> _PROBLEM DESCRIPTION_: In the records below, begin at the line that has "of [datetime]. An" and stop after the line that has "match rstrip s' with"; quote those lines verbatim and nothing more.

(Beginning of MATERIAL SUPPLIED)

(** * Verification of the JIRA agent workflow core

    A shallow embedding of the Python services

    - [src/services/code_generator.py]      (class [CodeGeneratorService]),
    - [src/services/jira_agent_workflow.py] (class [JiraAgentWorkflowService]),
    - [src/services/jira_agent_service.py]  (class [JiraAgentService]),
    - [src/models/schemas.py]               (the pydantic records),

    followed by the properties of the session state machine, of the parsing
    of generated text into files and of the feedback loop.

    Conventions of the embedding.
    - A Python [str] is a [string]; a character is a code point below 256.
    - A Python [int] is a [Z].
    - [Dict[str, CodeGenerationSession]] is a [gmap string CodeGenerationSession].
      The Python code holds a session object and the dictionary entry as one
      aliased object: every field write is therefore a write into the map.
    - A call that may raise returns an [outcome]; [Raises] stands for an
      exception of class [Exception], the ones [except Exception] catches;
      [try/except] is a match.
    - A [datetime] value is a number of microseconds in [Z], within the range
      of [datetime]. An operation that calls [datetime.now()] several times
      is given a [clock]: [clock k] is what its call number [k] returns.
    - A finite [float] is the rational number it stands for; an operation on
      floats is the exact operation followed by rounding to the nearest
      double, a tie going to the even one ([PyFloat.round]).
    - The operations of one service run one after the other. *)

From Stdlib Require Import ZArith Ascii String List Lia Bool.
From Stdlib Require Import QArith Qround Qpower Lqa.
From stdpp Require Import base strings gmap list pretty.

Local Open Scope Z_scope.

(** ** Exceptions *)

Inductive outcome (A : Type) : Type :=
| Returns (a : A)
| Raises (exc_type : string) (msg : string).
Arguments Returns {A} a.
Arguments Raises {A} exc_type msg.

#[global] Instance outcome_ret : MRet outcome := fun A a => Returns a.

#[global] Instance outcome_bind : MBind outcome := fun A B f x =>
  match x with
  | Returns a => f a
  | Raises t m => Raises t m
  end.

(** ** Python string operations *)

Module PyStr.

Definition nl : ascii := ascii_of_nat 10.
Definition NL : string := String nl EmptyString.

Definition code (c : ascii) : nat := nat_of_ascii c.

(** [str.isspace] on one code point (the table of CPython's
    [Py_UNICODE_ISSPACE], below 256); also the class [\s] of [re]. *)
Definition isspace (c : ascii) : bool :=
  let n := code c in
  ((9 <=? n) && (n <=? 13) || (28 <=? n) && (n <=? 32)
   || (n =? 133) || (n =? 160))%nat.

(** [str.lower] on one code point below 256. *)
Definition lower_char (c : ascii) : ascii :=
  let n := code c in
  if ((65 <=? n) && (n <=? 90)
      || (192 <=? n) && (n <=? 222) && negb (n =? 215))%nat
  then ascii_of_nat (n + 32) else c.

Fixpoint lower (s : string) : string :=
  match s with
  | EmptyString => EmptyString
  | String c s' => String (lower_char c) (lower s')
  end.

Fixpoint lstrip (s : string) : string :=
  match s with
  | EmptyString => EmptyString
  | String c s' => if isspace c then lstrip s' else s
  end.

Fixpoint rstrip (s : string) : string :=
  match s with
  | EmptyString => EmptyString
  | String c s' =>
      match rstrip s' with
      | EmptyString => if isspace c then EmptyString else String c EmptyString
      | r => String c r
      end
  end.

Definition strip (s : string) : string := rstrip (lstrip s).

Fixpoint startswith (p s : string) : bool :=
  match p, s with
  | EmptyString, _ => true
  | String a p', String b s' => if Ascii.eqb a b then startswith p' s' else false
  | String _ _, EmptyString => false
  end.

Fixpoint rev_acc (s acc : string) : string :=
  match s with
  | EmptyString => acc
  | String c s' => rev_acc s' (String c acc)
  end.

Definition rev (s : string) : string := rev_acc s EmptyString.

Definition endswith (p s : string) : bool := startswith (rev p) (rev s).

(** [sub in s] *)
Fixpoint contains (sub s : string) : bool :=
  if startswith sub s then true
  else match s with
       | EmptyString => false
       | String _ s' => contains sub s'
       end.

(** [s.split(sep)] for a one-character separator: never the empty list. *)
Fixpoint split (sep : ascii) (s : string) : list string :=
  match s with
  | EmptyString => [EmptyString]
  | String c s' =>
      if Ascii.eqb c sep then EmptyString :: split sep s'
      else match split sep s' with
           | [] => [String c EmptyString]
           | w :: ws => String c w :: ws
           end
  end.

(** [sep.join(parts)] *)
Fixpoint join (sep : string) (parts : list string) : string :=
  match parts with
  | [] => EmptyString
  | [w] => w
  | w :: ws => w +:+ sep +:+ join sep ws
  end.

(** [s[:n]] and [s[n:]] for [n >= 0] *)
Fixpoint take (n : nat) (s : string) : string :=
  match n, s with
  | S n', String c s' => String c (take n' s')
  | _, _ => EmptyString
  end.

Fixpoint drop (n : nat) (s : string) : string :=
  match n, s with
  | S n', String _ s' => drop n' s'
  | _, _ => s
  end.

Definition slice (i j : nat) (s : string) : string := take (j - i) (drop i s).

(** [len(s.split("\n"))] *)
Definition line_count (s : string) : Z := Z.of_nat (length (split nl s)).

(** The number of newline characters of a text. *)
Fixpoint count_nl (s : string) : nat :=
  match s with
  | EmptyString => O
  | String c s' => if Ascii.eqb c nl then S (count_nl s') else count_nl s'
  end.

(** [str(n)] for an [int] *)
Definition of_int (n : Z) : string := pretty n.

(** [d.get(k, default)] for a dictionary written as a literal *)
Fixpoint dict_get (d : list (string * string)) (k default : string) : string :=
  match d with
  | [] => default
  | (k', v) :: d' => if String.eqb k' k then v else dict_get d' k default
  end.

End PyStr.

(** ** A backtracking matcher for the fragment of [re] the patterns use

    Quantifiers range over one-character classes only, which is all the two
    patterns of [code_generator.py] need; the matcher is then structural. A
    continuation receives the offset reached, the rest of the subject and the
    groups closed so far, and its failure makes the matcher try the next
    alternative, in the order of a backtracking engine: the left branch of
    [|] first, the longest repetition first for a greedy quantifier and the
    shortest first for a lazy one. *)

Module Re.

(End of MATERIAL SUPPLIED)

> _TASK ANSWER_:
      of [datetime]. An operation that calls [datetime.now()] several times
      is given a [clock]: [clock k] is what its call number [k] returns.
    - A finite [float] is the rational number it stands for; an operation on
      floats is the exact operation followed by rounding to the nearest
      double, a tie going to the even one ([PyFloat.round]).
    - The operations of one service run one after the other. *)

From Stdlib Require Import ZArith Ascii String List Lia Bool.
From Stdlib Require Import QArith Qround Qpower Lqa.
From stdpp Require Import base strings gmap list pretty.

Local Open Scope Z_scope.

(** ** Exceptions *)

Inductive outcome (A : Type) : Type :=
| Returns (a : A)
| Raises (exc_type : string) (msg : string).
Arguments Returns {A} a.
Arguments Raises {A} exc_type msg.

#[global] Instance outcome_ret : MRet outcome := fun A a => Returns a.

#[global] Instance outcome_bind : MBind outcome := fun A B f x =>
  match x with
  | Returns a => f a
  | Raises t m => Raises t m
  end.

(** ** Python string operations *)

Module PyStr.

Definition nl : ascii := ascii_of_nat 10.
Definition NL : string := String nl EmptyString.

Definition code (c : ascii) : nat := nat_of_ascii c.

(** [str.isspace] on one code point (the table of CPython's
    [Py_UNICODE_ISSPACE], below 256); also the class [\s] of [re]. *)
Definition isspace (c : ascii) : bool :=
  let n := code c in
  ((9 <=? n) && (n <=? 13) || (28 <=? n) && (n <=? 32)
   || (n =? 133) || (n =? 160))%nat.

(** [str.lower] on one code point below 256. *)
Definition lower_char (c : ascii) : ascii :=
  let n := code c in
  if ((65 <=? n) && (n <=? 90)
      || (192 <=? n) && (n <=? 222) && negb (n =? 215))%nat
  then ascii_of_nat (n + 32) else c.

Fixpoint lower (s : string) : string :=
  match s with
  | EmptyString => EmptyString
  | String c s' => String (lower_char c) (lower s')
  end.

Fixpoint lstrip (s : string) : string :=
  match s with
  | EmptyString => EmptyString
  | String c s' => if isspace c then lstrip s' else s
  end.

Fixpoint rstrip (s : string) : string :=
  match s with
  | EmptyString => EmptyString
  | String c s' =>
      match rstrip s' with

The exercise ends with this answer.